Among the most prized works preserved in the Church of San Michele Arcangelo stands this magnificent Crucifixion, painted by Giovanni Domenico Fiorentini, an artist active in the Italian artistic scene between the seventeenth and eighteenth centuries.

The canvas, housed in a splendid, gilded frame with polychrome floral decorations, immediately strikes the viewer with its emotional power and refined pictorial quality. At the centre of the composition, the body of Christ on the cross — at whose summit the INRI cartouche is displayed — stands out against a cloudy and dramatic sky, in full Baroque tradition.
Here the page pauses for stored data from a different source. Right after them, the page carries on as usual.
(** What the walk does, when errors do not stop it, with a key that no
    declared child takes: every matching pattern validates the value the
    key had, all their errors are reported and the value of the last
    result is what the key holds in the end. *)
Lemma base_patterns_key input props k :
  accepts this input props ->
  abortEarly o = false ->
  In k (Obj.keys (renamed this state o props)) -> ~ declared_key this k ->
  exists results,
    Forall2 (validated_by state o k (get (renamed this state o props) k))
            (matching state o k (patterns this)) results /\
    incl (flat_map reports results) (error_list (base input state o)) /\
    forall rs r, results = rs ++ [r] ->
      Obj.lookup (props_of (base_value (base input state o))) k = Some (value r).
Proof.
  intros Acc A Hk Nk. rewrite (base_accepts input props Acc). unfold renamed in *.
  assert (Empty : patterns this = [] ->
            exists results : list Result,
              Forall2 (validated_by state o k
                         (get (target (flow_value (_rename state o this (mkWalk props [] [] [])))) k))
                      (matching state o k (patterns this)) results /\
              incl (flat_map reports results)
                   (error_list (if fast_path this then mkBase input None
                                else finish this (flow_value (walk reach Joi_reach this state o props)))) /\
              forall rs r, results = rs ++ [r] ->
                Obj.lookup (props_of (base_value
                   (if fast_path this then mkBase input None
                    else finish this (flow_value (walk reach Joi_reach this state o props))))) k
                = Some (value r)).
  { intros ->. exists []. split; [constructor|]. split; [intros x []|].
    intros rs r E. destruct rs; discriminate. }
  destruct (fast_path this) eqn:Fp.
  { apply Empty. now apply fast_path_shape. }
  rewrite finish_value, finish_errors. unfold walk.
  destruct (rename_loop_continue state o (renames this) [] (mkWalk props [] [] []) A) as (w_r & Er).
  unfold _rename in *. rewrite Er in *. simpl in Hk |- *.
  destruct (shapeless this) eqn:Sh.
  { destruct (shapeless_shape Sh) as (_ & _ & P). rewrite P in *.
    exists []. split; [constructor|]. split; [intros x []|].
    intros rs r E. destruct rs; discriminate. }
  unfold validate_declared. set (w0 := with_unprocessed w_r _).
  destruct (validate_children_spec this state o w0) as (F & _ & K).
  destruct (K A) as (w_c & Ec). rewrite Ec in *. simpl in F |- *.
  assert (Nd : NoDup (unprocessed w_c)) by (apply (fr_nodup _ _ _ F); apply NoDup_nodup).
  assert (Hu : In k (unprocessed w_c)).
  { apply (fr_unprocessed _ _ _ F k Nk). simpl. now apply nodup_keys_In. }
  destruct (patterns_phase_key this state o w_c k A Nd Hu)
    as (results & w_p & Ep & V & (es1 & es2 & Ee) & L & U & _).
  rewrite Ep. simpl.
  pose proof (after_patterns_Frame reach Joi_reach this state o w_p) as Fa.
  assert (G : get (target w_c) k = get (target w_r) k).
  { unfold get. now rewrite (fr_target _ _ _ F k Nk). }
  exists results. split; [now rewrite <- G|]. split.
  - destruct (fr_errs _ _ _ Fa) as [es3 ->]. rewrite Ee.
    intros x Hx. rewrite !in_app_iff. auto.
  - intros rs r E. assert (Hr : results <> []) by (rewrite E; destruct rs; discriminate).
    rewrite (fr_target _ _ _ Fa k (U Hr)), L, E. apply fold_last.
Qed.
At the foot of the cross, Mary Magdalene, recognisable by her flowing blonde hair, devotedly embraces the wood of the cross in a gesture of heart-rending grief. Nearby, the Madonna is caught at the moment of fainting, supported by the holy women in a group of figures of intense pathos. On the left, Saint John the Evangelist contemplates the scene with hands clasped, while on the right Saint John the Baptist, half-naked and holding his characteristic staff, turns his gaze towards Christ with an expression of deep emotion.

In the background, a hilly landscape can be glimpsed through the clouds, as if to anchor the sacred scene in the concrete reality of the territory. The whole reveals the hand of an artist fully in command of the Baroque language: compositional dynamism, eloquent gestures and a light that models the bodies with extraordinary softness.